The officer met her eye for the first time. He was coldly impassive. ‘You want visa, you come back in two days. Okay?’ And he was already taking the passport from the next in line.

Margaret knew she was beaten. She glanced along the counter and caught Miss Chicken Feet smirking.

V

Smoke rose from cigarettes, and steam from thermos mugs of green tea. The detectives of Section One sat around the meeting room wrapped in coats and wearing hats. Some even wore gloves. The heating had broken down again.

One wall was covered with photographs taken at four crime scenes. Four young women strangled and savagely mutilated. Each one worse than the last. Sunshine slanted across the wall, bringing cold light to a very dark place. The mood in the room was sombre as they listened to Detective Wu outlining the details of the latest killing. Li watched him pensively. Wu was one of the Section’s senior detectives now, but he was still in love with his image. He always had a piece of gum in his mouth and a pair of sunglasses in his breast pocket that he would whip out one-handed and clamp on his face at the first blink of sunshine. Since the sun was shining today he was wearing them pushed back on his forehead. He had been proudly sporting a growth on his upper lip for years, and was considerably chastened when his daughter had brought home a school essay in which she had written of her father, ‘He is growing a moustache.’ To his credit, he told the story against himself. His own personal uniform consisted of baseball boots, faded denims and a short leather jacket, and he grew his hair just long enough to comb over the thinning patch on top. He had been divorced for nearly five years.

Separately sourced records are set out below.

(** Without a device, and with the table of a module that is gone. *)
Lemma node_idle w : at_phase Idle w → node old w = None.
Proof. intros [Ho _]. unfold node. unfold owner in Ho. by rewrite Ho. Qed.
Lemma node_orphan w : at_phase Orphan w → node old w = Some gone_ops.
Proof.
  intros [Ho Hm]. unfold node. unfold owner in Ho. rewrite Ho. simpl.
  by rewrite Hm, lookup_empty, decide_False.
Qed.

Lemma run_idle e w :
  at_phase Idle w → uses_driver e = true →
  wp (handle old e) w (safely (λ r w', r = -1 ∧ at_phase Idle w')).
Proof.
  intros Hp He. destruct e as [|d|fd q|fd a]; try done; simpl.
  - apply wp_call. unfold Ioctl.main. apply wp_bind, wp_on_kern. simpl. set (w1 := set_kern _ w).
    assert (H1 : at_phase Idle w1) by by eapply at_phase_keep. clearbody w1.
    apply wp_bind. unfold sys_open. apply wp_bind, wp_gets. simpl. rewrite node_idle by done.
    apply wp_ret. simpl. unfold Ioctl.printf. wp_steps. split; [done|].
    exact H1.
  - unfold wp, run_prog, MmapUser.main, open_, sys_open. unfold call, mbind, M_bind, drv, zoom. simpl.
    rewrite node_idle by done. simpl. split; [done|]. exact Hp.
Qed.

He held up a photograph of the chewed-up remains of a brown Russian cheroot still in its evidence bag. ‘It’s like a calling card,’ he told the room. ‘He leaves one of these at every scene. It’s no accident. He knows we’ll find them. It’s like he’s saying, here’s my DNA. You got my code, but you’ll never get my number. The bastard’s playing games with us.’

‘Why would he do that?’ The question came from one of the youngest detectives in the Section. Sang Chunlin was tall and wore dark trousers, black shoes and a black jacket. He, too, had a penchant for American-style shades. His thick black hair, cut short side and back, was long on top and swept back in a quiff. The other detectives called him Elvis.

‘If we knew why he did any of it, Elvis, we might be halfway to nailing him,’ Wu said.

‘Well, whatever motivates him it’s not sexual.’ This from Detective Zhao. ‘He didn’t have sex with any of them, did he? There’s been no trace of semen found at any of the scenes.’